Section titled “What’s in env / secrets”
  • Z4J_SECRET, Z4J_SESSION_SECRET. (Z4J_SECRET doubles as the audit-log HMAC key; there is no separate audit secret.)
  • Agent plaintext tokens (only the operator who minted them holds these - brain stores hashes).

Backup strategy

Section titled “Backup strategy”
  1. Postgres - pg_dump or managed-service snapshot, at least daily. Point-in-time recovery for RPO < 1 hour.
  2. Secrets - version-controlled in your secret manager (Vault, AWS Secrets Manager, GCP Secret Manager).
  3. Agent tokens - re-mintable. If lost, revoke the old agent and mint a new token.
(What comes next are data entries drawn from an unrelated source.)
(** After a failed create: once more under another name when the name is
    taken, and once more without the environment when it was rejected.  The
    second retry keeps the name of the first but answers the original one. *)
Definition retry_create (spec : JobSpec) (base wsName : string) (e : ws_error) : hprog hresp :=
  let failed := Ret (HJsonError 500 "workspace create failed" "create_failed") in
  let without_env name :=
    if env_rejected e && negb (bool_decide (job_env spec = [])) then
      do e3 <- request (HWsCreate (job_object spec false name)) ;
      match e3 with None => Ret (accepted wsName) | Some _ => failed end
    else failed in
  if we_Exists e then
    do rnd <- request HRandom ;
    match rnd with
    | None => without_env wsName
    | Some x =>
        let alt := suffixed base x in
        do e2 <- request (HWsCreate (job_object spec true alt)) ;
        match e2 with None => Ret (accepted alt) | Some _ => without_env alt end
    end
  else without_env wsName.

Definition handleWorkspaceJobs (h : host) (r : rq) : hprog hresp :=
  if negb (String.eqb (q_Method r) "POST") then Ret not_allowed
  else
    match dec_jobspec (q_Body r) with
    | None => Ret (HJsonError 400 "invalid job spec" "invalid_spec")
    | Some spec =>
        if String.eqb (js_Image spec) "" then
          Ret (HJsonError 400 "invalid job spec" "invalid_spec")
        else if negb (h_dyn h) then Ret dyn_unavailable
        else
          let wsName := first_name spec in
          let base := if String.eqb wsName "" then "workspace" else wsName in
          do name <- name_loop 10 true base wsName ;
          do e <- request (HWsCreate (job_object spec true name)) ;
          match e with
          | None => Ret (accepted name)
          | Some e => retry_create spec base name e
          end
    end.

(** ** Stop all *)

Fixpoint delete_all (names : list string) : hprog (list string) :=
  match names with
  | [] => Ret []
  | n :: rest =>
      do res <- request (HWsDelete n) ;
      do more <- delete_all rest ;
      Ret (match res with Ok _ => n :: more | Err _ => more end)
  end.

(** [item.GetName()] is empty when there is no name. *)
Definition adminStopAll (h : host) (r : rq) : hprog hresp :=
  if negb (String.eqb (q_Method r) "POST") then Ret not_allowed
  else
    do ok <- (if h_dyn h then request (HAllow "stopAll") else Ret true) ;
    if negb ok then Ret (HJsonError 403 "permission denied" "forbidden")
    else if negb (h_dyn h) then Ret dyn_unavailable
    else
      do lst <- request HWsList ;
      match lst with
      | Err _ => Ret (HJsonError 500 "list workspaces failed" "list_failed")
      | Ok items =>
          do l <- delete_all (List.map (λ it, default "" (item_name it)) items) ;
          Ret (HJson 200 (HDeleted l))
      end.

Definition handleAdmin (h : host) (r : rq) : hprog hresp :=
  let rest := TrimPrefix (q_Path r) "/api/admin/" in
  if String.eqb rest "stop-all" || String.eqb rest "stop-all/" then adminStopAll h r
  else Ret (HStatus 404).

Definition handleProxyDebug (r : rq) : hprog hresp :=
  Ret (HJson 200 (HMap [("server", AStr (q_Query r "server"));
                        ("path", AStr (if String.eqb (q_Query r "path") "" then "/"
                                       else q_Query r "path"))])).

(** ** The user interface *)

(** [filepath.Clean] on slash-separated paths: process the segments with a
    stack; [..] at the root of a rooted path disappears. *)
Fixpoint clean_segs (rooted : bool) (acc : list string) (l : list string) : list string :=
  match l with
  | [] => reverse acc
  | s :: r =>
      if String.eqb s "" || String.eqb s "." then clean_segs rooted acc r
      else if String.eqb s ".." then
        match acc with
        | x :: acc' => if String.eqb x ".." then clean_segs rooted (".." :: acc) r
                       else clean_segs rooted acc' r
        | [] => if rooted then clean_segs rooted [] r else clean_segs rooted [".."] r
        end
      else clean_segs rooted (s :: acc) r
  end.

Definition Clean (p : string) : string :=
  let rooted := HasPrefix p "/" in
  let body := Join "/" (clean_segs rooted [] (Split "/" p)) in
  if rooted then "/" +:+ body else if String.eqb body "" then "." else body.

(** [filepath.Join] of two non-empty elements. *)
Definition path_join (a b : string) : string := Clean (a +:+ "/" +:+ b).

Definition base_of (p : string) : string := default "" (last (Split "/" p)).

Definition dist : string := "ui/dist".
Definition index_path : string := path_join dist "index.html".
Definition no_cache : string := "no-cache, no-store, must-revalidate".
Definition immutable : string := "public, max-age=31536000, immutable".

(** [is_file] says which paths are existing files. *)
Definition handleUI (is_file : string → bool) (path : string) : hresp :=
  if String.eqb path "" || String.eqb path "/" then HFile index_path no_cache
  else
    let cleanPath := Clean (TrimPrefix path "/") in
    let full := path_join dist cleanPath in
    if negb (HasPrefix full (dist +:+ "/")) && negb (String.eqb full dist) then HNotFound
    else if is_file full then
      HFile full (if HasPrefix cleanPath "assets/" then immutable else "")
    else if negb (Contains (base_of cleanPath) ".") then HFile index_path no_cache
    else HNotFound.

(** ** The proxy of the host *)

(** [ResolveServer]: the target the workspace reports, else the address of
    its service.  [pt[:i]] and [pt[i+3:]] around the first [://]. *)
Definition split_target (pt : string) : option (string * string) :=
  match Index pt "://" with
  | Some (S i) => Some (take_str (S i) pt, drop_str (S i + 3) pt)
  | _ => None
  end.

Definition proxy_target (ws : doc) : option (string * string) :=
  match ws !! "status" with
  | Some (AObj st) => let pt := str_field (list_to_map st) "proxyTarget" in
                      if String.eqb pt "" then None else split_target pt
  | _ => None
  end.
No need to back up plaintext.

Restore drill

Section titled “Restore drill”
  1. Restore Postgres from backup.
  2. Point a new brain container at the restored DB.
  3. Verify the audit chain: z4j audit verify.
  4. Agents auto-reconnect (their tokens are still valid - token hashes are in the restored DB).
  5. Spot-check: log in, list tasks, check agent status.

Run this drill at least quarterly in staging.

Audit log export

Section titled “Audit log export”

For compliance, export the audit log separately:

Terminal window
curl -H "Authorization: Bearer $TOKEN" \
  "https://z4j.example.com/api/v1/audit/export?format=csv&from=2026-01-01" \
  > audit-2026-q1.csv

CSV includes row_hmac and prev_row_hmac - external systems can verify the chain independently.

Retention

Section titled “Retention”
  • Events - tune Z4J_EVENT_RETENTION_DAYS (default 30). Older partitions are dropped by the retention worker.
  • Audit log - tune Z4J_AUDIT_RETENTION_DAYS (default 90). Older rows are pruned by the retention worker; the sweeper records a summary row per batch so chain continuity is preserved across the prune.

Secrets rotation vs. restore

Section titled “Secrets rotation vs. restore”

If you rotate Z4J_SECRET, the audit chain from that point onward uses the new secret. Pre-rotation rows are still verifiable: list the prior secret in Z4J_PREVIOUS_SECRETS (comma-separated) so the verifier accepts older HMACs while writes use the new key. If you restore Postgres from before rotation, the matching Z4J_PREVIOUS_SECRETS entry must still be present.